Stored data START

(** * TextToWavVIPFileCLI: BASIC text to Kansas City Standard samples

    A shallow embedding of [Software/TextToWavVIPFileCLI_2.py]: the
    tokenizer and block assembler [Create_BinData], the byte modulator
    [Encode_Data] and the sample stream written by [Write_Wav].

    Text is a [string] of single-byte characters.  The embedding follows
    Python on 7-bit ASCII text; [str.upper], [\s] and [\d] are not modelled
    beyond it, and the theorems over arbitrary text assume [isascii].
    A Python exception is the result [None]. *)

From Stdlib Require Import List String Ascii Bool Arith NArith ZArith Lia.
From Stdlib Require HexString.
Import ListNotations.

#[local] Open Scope string_scope.

(** ** The Python built-ins the program calls *)

Module Py.

(** [ord(c)]. *)
Definition ord (c : ascii) : N := N_of_ascii c.

Definition between (lo hi : N) (c : ascii) : bool :=
  ((lo <=? ord c) && (ord c <=? hi))%N.

(** Every character of [s] is in the class [p]. *)
Fixpoint every (p : ascii -> bool) (s : string) : bool :=
  match s with
  | "" => true
  | String c s' => p c && every p s'
  end.

(** [str.isascii()]. *)
Definition isascii (s : string) : bool := every (fun c => (ord c <? 128)%N) s.

(** [c.isspace()] on ASCII text, which is also the class [\s] and what
    [lstrip] removes: tab, line feed, vertical tab, form feed, carriage
    return, the four separators 0x1C-0x1F and the blank.  Beyond ASCII
    Python has more white space (U+0085, U+00A0), which is not modelled. *)
Definition isspace (c : ascii) : bool :=
  between 9 13 c || between 28 31 c || (ord c =? 32)%N.

(** The class [\d] on ASCII text. *)
Definition isdigit (c : ascii) : bool := between 48 57 c.

(** [str.upper()] on ASCII text: the letters a-z go to A-Z and every other
    character stays.  Beyond ASCII Python changes more characters, which is
    not modelled. *)
Definition upper_char (c : ascii) : ascii :=
  if between 97 122 c then ascii_of_N (ord c - 32) else c.

Fixpoint upper (s : string) : string :=
  match s with
  | "" => ""
  | String c s' => String (upper_char c) (upper s')
  end.

(** [str.lstrip()]. *)
Fixpoint lstrip (s : string) : string :=
  match s with
  | "" => ""
  | String c s' => if isspace c then lstrip s' else s
  end.

(** [s.split(sep)] for a one-character separator. *)
Fixpoint split (sep : ascii) (s : string) : list string :=
  match s with
  | "" => [""]
  | String c s' =>
      if Ascii.eqb c sep then "" :: split sep s'
      else match split sep s' with
           | w :: ws => String c w :: ws
           | [] => [String c ""]
           end
  end.

(** [sep.join(l)]. *)
Definition join (sep : string) (l : list string) : string := String.concat sep l.

(** [s.replace(c, "")] for a one-character [c]. *)
Fixpoint remove (c : ascii) (s : string) : string :=
  match s with
  | "" => ""
  | String d s' => if Ascii.eqb d c then remove c s' else String d (remove c s')
  end.

(** [s[:n]] and [s[n:]]. *)
Fixpoint take (n : nat) (s : string) : string :=
  match n, s with
  | S k, String c s' => String c (take k s')
  | _, _ => ""
  end.

Fixpoint drop (n : nat) (s : string) : string :=
  match n, s with
  | S k, String _ s' => drop k s'
  | _, _ => s
  end.

(** [s[::-1]]. *)
Fixpoint reverse (s : string) : string :=
  match s with
  | "" => ""
  | String c s' => reverse s' ++ String c ""
  end.

Fixpoint zeros (n : nat) : string :=
  match n with
  | O => ""
  | S k => String "0" (zeros k)
  end.

(** [s.zfill(width)]: zeros on the left, after a leading sign. *)
Definition zfill (width : nat) (s : string) : string :=
  let fill := zeros (width - String.length s) in
  match s with
  | String c s' =>
      if Ascii.eqb c "+" || Ascii.eqb c "-" then String c (fill ++ s')
      else fill ++ s
  | "" => fill
  end.

(** The digit characters of [hex] and [bin]. *)
Definition digit_char (d : N) : ascii :=
  match String.get (N.to_nat d) "0123456789abcdef" with
  | Some c => c
  | None => "?"%char
  end.

(** The digits of [n] in [base], most significant first, in front of [acc];
    a number has no more digits than bits. *)
Fixpoint to_digits (fuel : nat) (base n : N) (acc : string) : string :=
  match fuel with
  | O => acc
  | S f =>
      let acc' := String (digit_char (n mod base)) acc in
      if (n / base =? 0)%N then acc' else to_digits f base (n / base) acc'
  end.

Definition digits (base n : N) : string :=
  to_digits (S (N.to_nat (N.log2 n))) base n "".

(** [hex(n)] and [bin(n)] of a non-negative integer. *)
Definition hex (n : N) : string := "0x" ++ digits 16 n.
Definition bin (n : N) : string := "0b" ++ digits 2 n.

(** [format(n, '08b')] of a non-negative integer: the binary digits on at
    least eight places. *)
Definition format_08b (n : N) : string := zfill 8 (digits 2 n).

(** [int(s, base)] on a string of digits: the program calls it on strings of
    hexadecimal digits, on runs of decimal digits and on single characters.
    A string with any other character, or the empty string, is a ValueError
    here; the signs, prefixes, underscores and white space that [int] also
    takes are not modelled. *)
Fixpoint int_digits (base : N) (s : string) (acc : N) : option N :=
  match s with
  | "" => Some acc
  | String c s' =>
      match HexString.ascii_to_digit c with
      | Some d => if (d <? base)%N then int_digits base s' (base * acc + d) else None
      | None => None
      end
  end.

Definition int (s : string) (base : N) : option N :=
  match s with
  | "" => None
  | _ => int_digits base s 0
  end.

(** The white space of bytes: tab, line feed, vertical tab, form feed,
    carriage return and the blank. *)
Definition isspace_bytes (c : ascii) : bool :=
  between 9 13 c || (ord c =? 32)%N.

(** [bytes.fromhex(s)]: pairs of hexadecimal digits, white space of bytes
    allowed between the pairs. *)
Fixpoint fromhex (s : string) : option (list N) :=
  match s with
  | "" => Some []
  | String c s' =>
      if isspace_bytes c then fromhex s'
      else match s' with
           | String d s'' =>
               match HexString.ascii_to_digit c, HexString.ascii_to_digit d, fromhex s'' with
               | Some h, Some l, Some bs => Some ((16 * h + l)%N :: bs)
               | _, _, _ => None
               end
           | "" => None
           end
  end.

(** The longest prefix of characters in the class [p], and the rest. *)
Fixpoint span (p : ascii -> bool) (s : string) : string * string :=
  match s with
  | "" => ("", "")
  | String c s' =>
      if p c then let '(a, b) := span p s' in (String c a, b)
      else ("", s)
  end.

(** [re.match] with the pattern of [Extract_Number_String]: a run of
    digits at the start of the text, then what follows up to a line feed.
    The result is the two groups. *)
Definition match_number (text : string) : option (string * string) :=
  match span isdigit text with
  | ("", _) => None
  | (number_str, rest) =>
      Some (number_str, fst (span (fun c => negb (Ascii.eqb c "010")) rest))
  end.

(** [re.split(r'(\s+)', s)]: the pieces between the runs of white space,
    alternating with the runs themselves.  [cur] is the piece or the run
    being read, [in_run] tells which. *)
Fixpoint split_from (in_run : bool) (cur s : string) : list string :=
  match s with
  | "" => if in_run then [cur; ""] else [cur]
  | String c s' =>
      if Bool.eqb (isspace c) in_run then split_from in_run (cur ++ String c "") s'
      else cur :: split_from (isspace c) (String c "") s'
  end.

Definition split_spaces (s : string) : list string := split_from false "" s.

End Py.

(** ** The program *)

(** Exceptions: [x <- e ;; k] stops at the first [None]. *)
Notation "x <- e ;; k" :=
  (match e with Some x => k | None => None end)
  (at level 61, e at next level, right associativity).

(** *** The global parameters, as the module sets them when it is loaded *)

Module Default.
Definition FRAMERATE : Z := 22050.
Definition ONES_FREQ : Z := 800.
Definition ZERO_FREQ : Z := 2000.
Definition AMPLITUDE : Z := 225.
Definition CENTER : Z := 128.
Definition LEADER : Z := 8.
Definition PARITY : Z := 0.
Definition STARTBIT : Z := 1.
Definition BLANKS : Z := 25.
End Default.

(** *** The mnemonic table *)

Definition mnemonic_index : list (string * string) :=
  [ ("?", "88"); ("ABS", "9C"); ("CLS", "9C"); ("COLOR", "A4"); ("END", "94");
    ("GOKEY", "84"); ("GOSUB", "82"); ("GOTO", "80"); ("HIT", "94");
    ("IF", "86"); ("INPUT", "96"); ("KEY", "8E"); ("LET", "90");
    ("LIST", "9E"); ("LOAD", "A0"); ("MEM", "80"); ("NEW", "92");
    ("PRINT", "88"); ("REM", "8C"); ("RETURN", "8E"); ("RND", "98");
    ("RUN", "8A"); ("SAVE", "98"); ("SHOW", "9A"); ("TI", "8A");
    ("TVOFF", "A6"); ("TVON", "A2") ].

(** [mnemonic_index[word]], [None] when [word not in mnemonic_index]. *)
Fixpoint lookup (word : string) (table : list (string * string)) : option string :=
  match table with
  | [] => None
  | (k, v) :: table' => if String.eqb word k then Some v else lookup word table'
  end.

(** *** Square waves *)

(** [bytearray([v]) * n]. *)
Definition samples (v : Z) (n : Z) : list Z := repeat v (Z.to_nat n).

(** [make_square_wave]: [int(framerate/freq/2)] truncates the quotient.  The
    amplitude and the centre are read when the module is loaded. *)
Definition make_square_wave (freq framerate : Z) : list Z :=
  let n := Z.quot framerate (freq * 2) in
  (samples (Default.CENTER - Default.AMPLITUDE / 2) n
   ++ samples (Default.CENTER + Default.AMPLITUDE / 2) n)%list.

(** The two pulses are made once, when the module is loaded, from the
    parameters above; the prompts of the main program change the parameters
    later and leave the pulses as they are. *)
Definition one_pulse : list Z := make_square_wave Default.ONES_FREQ Default.FRAMERATE.
Definition zero_pulse : list Z := make_square_wave Default.ZERO_FREQ Default.FRAMERATE.

Definition is_even (number : N) : bool := (number mod 2 =? 0)%N.

(** *** The tokenizer *)

Definition Extract_Number_String (text : string) : option N * string :=
  let text := Py.upper text in
  match Py.match_number text with
  | Some (number_str, remaining_str) =>
      (Py.int number_str 10, Py.lstrip remaining_str)
  | None => (None, text)
  end.

Definition integer_to_hex (var : N) (pad : nat) : string :=
  Py.zfill pad (Py.upper (Py.drop 2 (Py.hex var))).
(** * melonJS: Path2D tessellation buffers, TMX decoding and Container ownership

    A shallow embedding of three parts of the melonJS engine:

    - [Path2D] (points, arcs, [closePath], [triangulatePath]);
    - the TMX utilities ([setTMXValue], [decode], [decodeBase64AsArray],
      [normalize], [parse], [applyTMXProperties]);
    - the ownership discipline of [Container.addChild] / [removeChild].

    JavaScript numbers are IEEE 754 binary64 values; they are embedded as
    Rocq's primitive floats, whose operations are specified bit for bit by
    [SpecFloat]. *)

From Stdlib Require Import ZArith List String Ascii Bool Floats Lia.
From Equations Require Import Equations.
From stdpp Require Import base list gmap strings pretty.

Set Warnings "-register-all".

(* ================================================================== *)
(** * JavaScript numbers *)
(* ================================================================== *)

Module JSNumber.

Local Open Scope float_scope.

(** A JavaScript [number]. *)
Definition number : Type := float.

(** [a === b] on numbers: IEEE equality ([NaN] differs from itself,
    [+0] equals [-0]). *)
Definition strict_eq (a b : number) : bool := a =? b.

(** [a >= b] is [b <= a]; both are [false] as soon as one side is [NaN]. *)
Definition ge (a b : number) : bool := b <=? a.

(** SameValueZero: [===] extended so that [NaN] is the same as [NaN]. *)
Definition same_value_zero (a b : number) : bool :=
  (a =? b) || (is_nan a && is_nan b).

(** The remainder [x % y] on the specification side: the result has the
    sign of the dividend and is computed exactly. *)
Definition SFrem (x y : spec_float) : spec_float :=
  match x, y with
  | S754_nan, _ | _, S754_nan => S754_nan
  | S754_infinity _, _ => S754_nan
  | _, S754_zero _ => S754_nan
  | S754_zero s, _ => S754_zero s
  | S754_finite _ _ _, S754_infinity _ => x
  | S754_finite sx mx ex, S754_finite _ my ey =>
      let e := Z.min ex ey in
      let X := (Z.pos mx * 2 ^ (ex - e))%Z in
      let Y := (Z.pos my * 2 ^ (ey - e))%Z in
      let R := (X mod Y)%Z in
      if (R =? 0)%Z then S754_zero sx
      else binary_normalize prec emax (if sx then (- R)%Z else R) e sx
  end.

(** [x % y]. *)
Definition rem (x y : number) : number :=
  SF2Prim (SFrem (Prim2SF x) (Prim2SF y)).

(** [Math.PI], the binary64 value nearest to pi. *)
Definition PI : number := 0x1.921fb54442d18p+1.

(** [j++] iterated: the values a loop counter starting at [j] takes. *)
Fixpoint count_from (j : number) (n : nat) : number :=
  match n with
  | O => j
  | S n' => count_from (j + 1) n'
  end.

End JSNumber.

(* ================================================================== *)
(** * The platform's [Math.sin] and [Math.cos] *)
(* ================================================================== *)

(** ECMAScript leaves the precision of [Math.sin] and [Math.cos] to the
    engine; the development below is generic in them.  This module gives
    one executable instance, used to run the model on concrete calls: the
    argument is reduced modulo a wide fixed-point value of pi, the Taylor
    series is summed in fixed point and the sum is rounded to binary64.
    The special cases are those ECMAScript prescribes: [NaN] and the
    infinities give [NaN], [sin] keeps a signed zero and [cos] of a zero
    is [1]. *)
Module JSMath.

Local Open Scope Z_scope.

(** [arctan (1/n) * 2^bits], by its alternating series. *)
Fixpoint atan_inv_series (fuel : nat) (n2 k pw acc : Z) : Z :=
  match fuel with
  | O => acc
  | S f =>
      if pw =? 0 then acc
      else atan_inv_series f n2 (k + 2) (- (pw / n2)) (acc + pw / k)
  end.

Definition atan_inv (bits n : Z) : Z :=
  atan_inv_series 2000 (n * n) 1 (2 ^ bits / n) 0.

(** Fractional bits kept while reducing the argument, and while summing. *)
Definition WIDE : Z := 1300.
Definition NARROW : Z := 256.

(** [pi * 2^WIDE], by Machin's formula. *)
Definition pi_wide : Z := Eval vm_compute in
  (16 * atan_inv (WIDE + 32) 5 - 4 * atan_inv (WIDE + 32) 239) / 2 ^ 32.

Fixpoint taylor (fuel : nat) (r2 k term acc : Z) : Z :=
  match fuel with
  | O => acc
  | S f =>
      if term =? 0 then acc
      else taylor f r2 (k + 2)
             (- (term * r2 / 2 ^ NARROW / ((k + 1) * (k + 2)))) (acc + term)
  end.

Definition sin_fix (r : Z) : Z := taylor 200 (r * r / 2 ^ NARROW) 1 r 0.
Definition cos_fix (r : Z) : Z := taylor 200 (r * r / 2 ^ NARROW) 0 (2 ^ NARROW) 0.

(** The quadrant of [m * 2^e] and its offset in that quadrant. *)
Definition reduce (m : positive) (e : Z) : Z * Z :=
  let X := Z.shiftl (Z.pos m) (e + WIDE) in
  let R := X mod (2 * pi_wide) in
  let half := pi_wide / 2 in
  let q := R / half in
  (q, Z.shiftr (R - q * half) (WIDE - NARROW)).

Definition round_fix (v : Z) : spec_float :=
  binary_normalize prec emax v (- NARROW) false.

Definition SFsin (a : spec_float) : spec_float :=
  match a with
  | S754_nan | S754_infinity _ => S754_nan
  | S754_zero _ => a
  | S754_finite s m e =>
      if Z.pos (digits2_pos m) + e <? -26 then a
      else
        let '(q, r) := reduce m e in
        let v := if q =? 0 then sin_fix r
                 else if q =? 1 then cos_fix r
                 else if q =? 2 then - sin_fix r
                 else - cos_fix r in
        round_fix (if s then - v else v)
  end.
(** X20. addWatchPath on a directory that is in the cache changes nothing
    and does not ask the watcher.  On a directory that is not, a refusal of
    watcher.AddWith is returned and nothing changes.  Once the watcher has
    accepted the directory it stays registered with the watcher, also when
    the walk fails: then the error of the walk is returned and the cache is
    as before, so the directory is watched without being in the cache.
    Otherwise the directory is recorded under its root.  When the source
    files are removed after upload, the directory's files are then exactly
    the entries the walk hands over that are neither directories nor
    excluded, each waiting for its first upload with its protection ending
    at its modification time plus ModifyProtectTime.  When the source files
    are kept, no file that was there before is recorded. *)
Theorem addWatchPath_indexes_the_directory (cfg : Config) (os : OS) (root name : string)
    (s : State) :
  match fileCache s !! name with
  | Some _ => addWatchPath cfg os root name s = (s, None)
  | None =>
      match WatcherAdd os name with
      | Some msg => addWatchPath cfg os root name s = (s, Some (errorNew msg))
      | None =>
          watched (fst (addWatchPath cfg os root name s)) = watched s ++ [name]
          /\ match snd (addWatchPath cfg os root name s) with
             | Some _ => fst (addWatchPath cfg os root name s) = addWatch name s
             | None =>
                 exists found,
                   fst (addWatchPath cfg os root name s)
                   = setFileCache (<[name := mkElement root found]> (fileCache s))
                       (addWatch name s)
                   /\ if KeepSourceFile (CollectRule cfg) then found = ∅
                      else (forall k, is_Some (found !! k) <->
                                      exists d, d ∈ Walk os name /\ tracks cfg k d)
                           /\ (forall k v, found !! k = Some v ->
                                 exists d info, d ∈ Walk os name /\ walkPath d = k
                                                /\ walkInfo d = inl info
                                                /\ v = mkFileInfoEntry 0 0
                                                         (add64 (Unix (ModTime info))
                                                            (ModifyProtectTime (CollectRule cfg)))
                                                         fileStatusWaitUpload)
             end
      end
  end.
Proof.
  unfold addWatchPath. destruct (fileCache s !! name); [reflexivity |].
  destruct (WatcherAdd os name); [reflexivity |]. cbv zeta.
  destruct (KeepSourceFile (CollectRule cfg)); cbn [negb].
  - cbn [fst snd]. split; [reflexivity |]. exists ∅. split; reflexivity.
  - destruct (walkHistorical cfg name (Walk os name) ∅) as [found | e] eqn:Hwalk;
      [| split; reflexivity].
    cbn [fst snd]. split; [reflexivity |]. exists found. split; [reflexivity |].
    destruct (walkHistorical_files _ _ _ _ _ Hwalk) as (Hdom & Hval). split.
    + intros k. rewrite Hdom. split; [| auto].
      intros [[v Hv] | H]; [rewrite lookup_empty in Hv; discriminate | exact H].
    + intros k v Hk. destruct (Hval k v Hk) as [H | H];
        [rewrite lookup_empty in H; discriminate | exact H].
Qed.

Stored data END

Work request
Could you return exactly the stretch of the data above that starts at the line with "Definition one_pulse : list" and ends at the line with "JavaScript numbers are", both lines included?

Result of the exercise
Definition one_pulse : list Z := make_square_wave Default.ONES_FREQ Default.FRAMERATE.
Definition zero_pulse : list Z := make_square_wave Default.ZERO_FREQ Default.FRAMERATE.

Definition is_even (number : N) : bool := (number mod 2 =? 0)%N.

(** *** The tokenizer *)

Definition Extract_Number_String (text : string) : option N * string :=
  let text := Py.upper text in
  match Py.match_number text with
  | Some (number_str, remaining_str) =>
      (Py.int number_str 10, Py.lstrip remaining_str)
  | None => (None, text)
  end.

Definition integer_to_hex (var : N) (pad : nat) : string :=
  Py.zfill pad (Py.upper (Py.drop 2 (Py.hex var))).
(** * melonJS: Path2D tessellation buffers, TMX decoding and Container ownership

    A shallow embedding of three parts of the melonJS engine:

    - [Path2D] (points, arcs, [closePath], [triangulatePath]);
    - the TMX utilities ([setTMXValue], [decode], [decodeBase64AsArray],
      [normalize], [parse], [applyTMXProperties]);
    - the ownership discipline of [Container.addChild] / [removeChild].

    JavaScript numbers are IEEE 754 binary64 values; they are embedded as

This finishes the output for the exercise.